Collier started the 2020 campaign as the starting defensive end for the Seattle Seahawks after the departure of Jadeveon Clowney. He had the biggest play of his early career when he stopped New England Patriots quarterback Cam Newton on the 1-yard line to secure a Week 2 35–30 victory on Sunday Night Football.
In Week 5 against the Minnesota Vikings on Sunday Night Football, Collier recorded his first career sack on Kirk Cousins during the 27–26 win. In Week 11 against the Arizona Cardinals on Thursday Night Football, Collier recorded his second career sack, taking down Kyler Murray during a 28-21 win.

The Seahawks declined the fifth-year option on Collier's rookie contract making him a free agent after the 2022 season. Collier was placed on injured reserve to start the 2022 season. He was activated on October 26, 2022.

===Arizona Cardinals===
On March 21, 2023, Collier signed a one-year contract with the Arizona Cardinals. He was placed on injured reserve on September 16.
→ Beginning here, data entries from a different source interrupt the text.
Lemma dispatch_pending_reversals_moves e rail : within moves (dispatch_pending_reversals exc_text K e rail).
Proof. apply within_reversal_loop; auto with moves typeclass_instances. Qed.
Hint Resolve dispatch_pending_reversals_moves : moves.

Lemma invoke_moves e c : within moves (invoke exc_text K e c).
Proof. destruct c; cbn [invoke]; unfold ended, suspended; walk. Qed.

(** * Histories *)

Lemma act_moves m a : moves (m_world m) (m_world (act exc_text K m a)).
Proof.
  destruct m as [w fs], a as [e c|e n reply|op]; cbn [act m_world m_flights].
  - unfold run_piece. pose proof (invoke_moves e c w) as Hm. by destruct (invoke _ _ _ _ w).
  - destruct (fs !! n) as [f|]; [|reflexivity]. unfold run_piece. pose proof (resume_moves e f reply w) as Hm.
    by destruct (resume _ _ _ _ _ w).
  - split; try reflexivity; [|by exists []]. apply rtc_once. constructor.
Qed.

Lemma history_moves actions m : moves (m_world m) (m_world (foldl (act exc_text K) m actions)).
Proof.
  revert m. induction actions as [|a l IH]; intros m; [reflexivity|]. cbn [foldl]. etrans; [apply act_moves|apply IH].
Qed.

#[local] Transparent INTENT_TABLE ATTEMPT_TABLE REFUND_TABLE.

Lemma terminal_stays table name states terminal rs s s' :
  table = transition_table name states terminal rs -> along table s s' -> s ∈ terminal -> s' = s.
Proof.
  intros Ht (t & path & Hok & Hr) Hs. rewrite Ht in Hok. eapply run_from_terminal; [exact Hok|exact Hr|].
  destruct (transition_table_Ok _ _ _ _ _ Hok) as (_ & _ & -> & _). by apply elem_of_list_to_set.
Qed.

(** The statuses of the records of one kind are those their table reaches. *)
Definition reached (table : res TableError TransitionTable) (init : string) (f : string -> option string) : Prop :=
  forall k s, f k = Some s -> along table init s.

(** A terminal status is never left. *)
Definition frozen_when (terminal : list string) (f f' : string -> option string) : Prop :=
  forall k s, f k = Some s -> s ∈ terminal -> f' k = Some s.

Lemma all_along_frozen table init name states terminal rs f f' :
  table = transition_table name states terminal rs -> all_along table init f f' -> frozen_when terminal f f'.
Proof.
  intros Ht Ha k s Hs Hin. specialize (Ha k). rewrite Hs in Ha. destruct Ha as (s' & Hs' & Hal).
  by rewrite (terminal_stays _ _ _ _ _ _ _ Ht Hal Hin) in Hs'.
Qed.
Lemma ki_bind {A B} (c : keff A) (k : A -> keff B) Q Q' :
  keeps_ident c Q -> (forall a, Q a -> keeps_ident (k a) Q') -> keeps_ident (ebind c k) Q'.
Proof.
  intros Hc Hk w Hw. rewrite ebind_eq. destruct (Hc w Hw) as (Hg & Hi & Hq). destruct (c w) as [[a|x] w']; [|done].
  destruct (Hk a (Hq a eq_refl) w' Hg) as (Hg' & Hi' & Hq'). split_and!; [done|by rewrite Hi'|done].
Qed.

Lemma ki_assoc {A B C} (c : keff A) (k : A -> keff B) (k' : B -> keff C) Q :
  keeps_ident (ebind c (fun a => ebind (k a) k')) Q -> keeps_ident (ebind (ebind c k) k') Q.
Proof. intros Hc w Hw. specialize (Hc w Hw). rewrite !ebind_eq in *. by destruct (c w) as [[a|x] w']. Qed.

Lemma ki_bind_lift {A B} (c : res kexn A) (k : A -> keff B) Q :
  (forall a, c = Ok a -> keeps_ident (k a) Q) -> keeps_ident (ebind (elift c) k) Q.
Proof. intros Hk w Hw. rewrite ebind_eq. unfold elift. destruct c; [by apply Hk|done]. Qed.

Lemma ki_bind_ret {A B} (a : A) (k : A -> keff B) Q : keeps_ident (k a) Q -> keeps_ident (ebind (eret a) k) Q.
Proof. done. Qed.

Lemma ki_bind_pay {B} (k : PaymentStore -> keff B) Q :
  (forall p, all_good p -> keeps_ident (k p) Q) -> keeps_ident (ebind pay k) Q.
Proof. intros Hk w Hw. exact (Hk (w_pay w) Hw w Hw). Qed.

Lemma ki_bind_get {B} (k : World -> keff B) Q : (forall w, keeps_ident (k w) Q) -> keeps_ident (ebind eget k) Q.
Proof. intros Hk w Hw. exact (Hk w w Hw). Qed.

Lemma ki_ret {A} (a : A) (Q : A -> Prop) : Q a -> keeps_ident (eret a) Q.
Proof. intros Hq w Hw. split_and!; [done..|]. by intros b [= <-]. Qed.

Lemma ki_lift {A} (c : res kexn A) Q : (forall a, c = Ok a -> Q a) -> keeps_ident (elift c) Q.
Proof. done. Qed.

Lemma ki_weaken {A} (c : keff A) (Q Q' : A -> Prop) : (forall a, Q a -> Q' a) -> keeps_ident c Q -> keeps_ident c Q'.
Proof. intros Hq Hc w Hw. destruct (Hc w Hw) as (? & ? & ?). eauto. Qed.

Lemma ki_same {A} (c : keff A) : within same_pay c -> keeps_ident c anything.
Proof. intros Hc w Hw. unfold intent_ids. by rewrite (Hc w). Qed.

Lemma ki_on_error {A} (c : keff A) h Q : keeps_ident c Q -> (forall x, keeps_ident (h x) anything) -> keeps_ident (on_error c h) Q.
Proof.
  intros Hc Hh w Hw. unfold on_error. destruct (Hc w Hw) as (Hg & Hi & Hq). destruct (c w) as [[a|x] w']; [done|].
  destruct (Hh x w' Hg) as (Hg' & Hi' & _). cbn [fst snd] in *. split_and!; [done|congruence|done].
Qed.

Lemma ki_on_pay f :
  (forall p p', all_good p -> f p = Ok p' -> all_good p' /\ pi_payment_intent_id <$> intents p' = pi_payment_intent_id <$> intents p) ->
  keeps_ident (on_pay f) anything.
Proof.
  intros Hf w Hw. unfold on_pay, intent_ids. destruct (f (w_pay w)) as [p'|] eqn:Hp; [|done]. by destruct (Hf _ _ Hw Hp).
Qed.

Lemma put_good r p : good r -> all_good p ->
  all_good (put_intent r p) /\ pi_payment_intent_id <$> intents (put_intent r p) = pi_payment_intent_id <$> intents p.
Proof.
  intros Hr Hp. unfold all_good, put_intent. cbn [intents set_intents]. split; [by apply Forall_replace_row|].
  unfold replace_row. rewrite <- list_fmap_compose. apply list_fmap_ext. intros _ x _. cbn.
  by destruct (String.eqb_spec (pi_payment_intent_id x) (pi_payment_intent_id r)).
Qed.

Lemma update_intent_ident r s : good r -> keeps_ident (on_pay (update_intent r s)) anything.
Proof. intros Hr. apply ki_on_pay. intros p p' Hp (x & _ & _ & ->)%update_intent_Ok. by apply put_good. Qed.
Lemma update_attempt_ident r s : keeps_ident (on_pay (update_attempt r s)) anything.
Proof. apply ki_on_pay. by intros p p' Hp (x & _ & _ & ->)%update_attempt_Ok. Qed.
Lemma update_refund_ident r s : keeps_ident (on_pay (update_refund r s)) anything.
Proof. apply ki_on_pay. by intros p p' Hp (x & _ & _ & ->)%update_refund_Ok. Qed.
Lemma insert_refund_ident r : keeps_ident (on_pay (insert_refund r)) anything.
Proof. apply ki_on_pay. unfold insert_refund. intros p p' Hp Hi. by inv_res. Qed.
Lemma insert_attempt_ident r : keeps_ident (on_pay (insert_attempt r)) anything.
Proof.
  apply ki_on_pay. intros p p' Hp (_ & _ & _ & [[_ Hi]|(x & Hx & Hi)])%insert_attempt_Ok; unfold all_good; rewrite Hi; [done|].
  pose proof (get_good _ _ _ Hp Hx) as Hg. exact (put_good (pi_set_latest (Some (pa_attempt_id r)) x) p Hg Hp).
Qed.

Lemma ki_swallow c : keeps_ident c anything -> keeps_ident (swallow c) anything.
Proof. intros Hc w Hw. destruct (Hc w Hw) as (? & ? & _). done. Qed.

(** ** The operations *)

Context `{HashFn} `{CheckpointSigner} `{Redactor} `{DhakaTz} (exc_text : kexn -> string) (K : Kernel).

Lemma audit_append_ident et st si f t payload now : keeps_ident (audit_append K et st si f t payload now) anything.
Proof. apply ki_same, audit_append_pay. Qed.
Lemma on_led_ident {A} (f : Store -> LedgerStore.outcome A) : keeps_ident (on_led f) anything.
Proof. apply ki_same, on_led_pay. Qed.
Lemma emit_ident et intent payload st si topic now : keeps_ident (_emit et intent payload st si topic now) anything.
Proof. apply ki_same, emit_pay. Qed.
Lemma call_rail_ident c : keeps_ident (call_rail c) anything.
Proof. by apply ki_same. Qed.
Lemma port_audits_ident e : keeps_ident (port_audits K e) anything.
Proof. by apply ki_same. Qed.
Lemma port_post_ident spec now : keeps_ident (port_post K spec now) anything.
Proof. apply ki_same, port_post_pay. Qed.
Lemma open_hold_of_ident intent : keeps_ident (open_hold_of intent) anything.
Proof. by apply ki_same. Qed.

Create HintDb ident.
Hint Resolve update_intent_ident update_attempt_ident update_refund_ident insert_refund_ident insert_attempt_ident
  audit_append_ident on_led_ident emit_ident call_rail_ident port_audits_ident port_post_ident open_hold_of_ident : ident.

(** An updated copy has the identity of its original. *)
Ltac same_ident := match goal with Hg : good _ |- good _ => exact Hg end.
Hint Extern 1 (good _) => same_ident : ident.
Hint Extern 1 (anything _) => exact I : ident.
Hint Extern 1 (True) => exact I : ident.
Hint Extern 1 (keeps_ident (eret _) anything) => by apply ki_ret : ident.

Ltac read_intents := repeat match goal with
  | Hp : all_good ?p, Hx : get_intent _ ?p = Some ?x |- _ =>
      lazymatch goal with _ : good x |- _ => fail | _ => pose proof (get_good _ _ _ Hp Hx) end
  end.

Ltac ident_step :=
  match goal with
  | |- keeps_ident (ebind (ebind _ _) _) _ => apply ki_assoc
  | |- keeps_ident (ebind (elift _) _) _ => apply ki_bind_lift; intros ? ?; try match goal with He : Err _ = Ok _ |- _ => discriminate He end; built
  | |- keeps_ident (ebind (eret _) _) _ => apply ki_bind_ret
  | |- keeps_ident (ebind pay _) _ => apply ki_bind_pay; intros ? ?
  | |- keeps_ident (ebind eget _) _ => apply ki_bind_get; intros ?
  | |- keeps_ident (ebind (if ?b then _ else _) _) _ => destruct b eqn:?
  | |- keeps_ident (ebind (match ?x with _ => _ end) _) _ => destruct x eqn:?; read_intents
  | |- keeps_ident (ebind (on_error _ _) _) _ => eapply (ki_bind _ _ anything); [apply ki_on_error; [|intros ?]|intros ? _]
  | |- keeps_ident (ebind (swallow _) _) _ => eapply (ki_bind _ _ anything); [apply ki_swallow|intros ? _]
  | |- keeps_ident (swallow _) _ => apply ki_swallow
  | |- keeps_ident (ebind _ _) _ => eapply ki_bind; [solve [eauto with ident]|intros ? ?; cbv beta in *]
  | |- keeps_ident (eret _) _ => apply ki_ret; cbn [good_progress good_flight good_launch confirm_outcome]
  | |- keeps_ident (elift _) _ => apply ki_lift; intros ? ?; simplify_eq
  | |- keeps_ident (if ?b then _ else _) _ => destruct b eqn:?
  | |- keeps_ident (match ?x with _ => _ end) _ => destruct x eqn:?; read_intents
  | |- keeps_ident (let _ := _ in _) _ => cbv zeta
  | |- keeps_ident ((fun _ => _) _) _ => cbv beta
  end.
Ltac iwalk := autounfold with orch; repeat ident_step; eauto with ident.

Lemma advance_intent_ident intent trig g d stamp now : (forall r, ident (stamp r) = ident r) -> good intent ->
  keeps_ident (_advance_intent K intent trig g d stamp now) good.
Proof.
  intros Hs Hg. assert (Hst : forall to, good (stamp (pi_set_status to now intent))).
  { intros to. pose proof (Hs (pi_set_status to now intent)) as He. unfold good. by rewrite He. }
  unfold _advance_intent. iwalk.
Qed.
Hint Extern 1 (keeps_ident (_advance_intent _ _ _ _ _ _ _) _) =>
  apply advance_intent_ident; [reflexivity|same_ident] : ident.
On March 8, 2024, Collier signed a one-year contract extension with the Cardinals. He played in all 17 games with 15 starts, recording 29 tackles and 3.5 sacks.

On March 12, 2025, Collier re-signed with the Cardinals on a one-year, $4 million contract. On September 17, Collier was placed on injured reserve due to a knee injury he suffered in the team's Week 2 victory over the Carolina Panthers. He was activated on December 24, ahead of the team's Week 17 matchup against the Cincinnati Bengals.

On March 9, 2026, Collier re-signed with the Cardinals on a one-year, $2.5 million contract.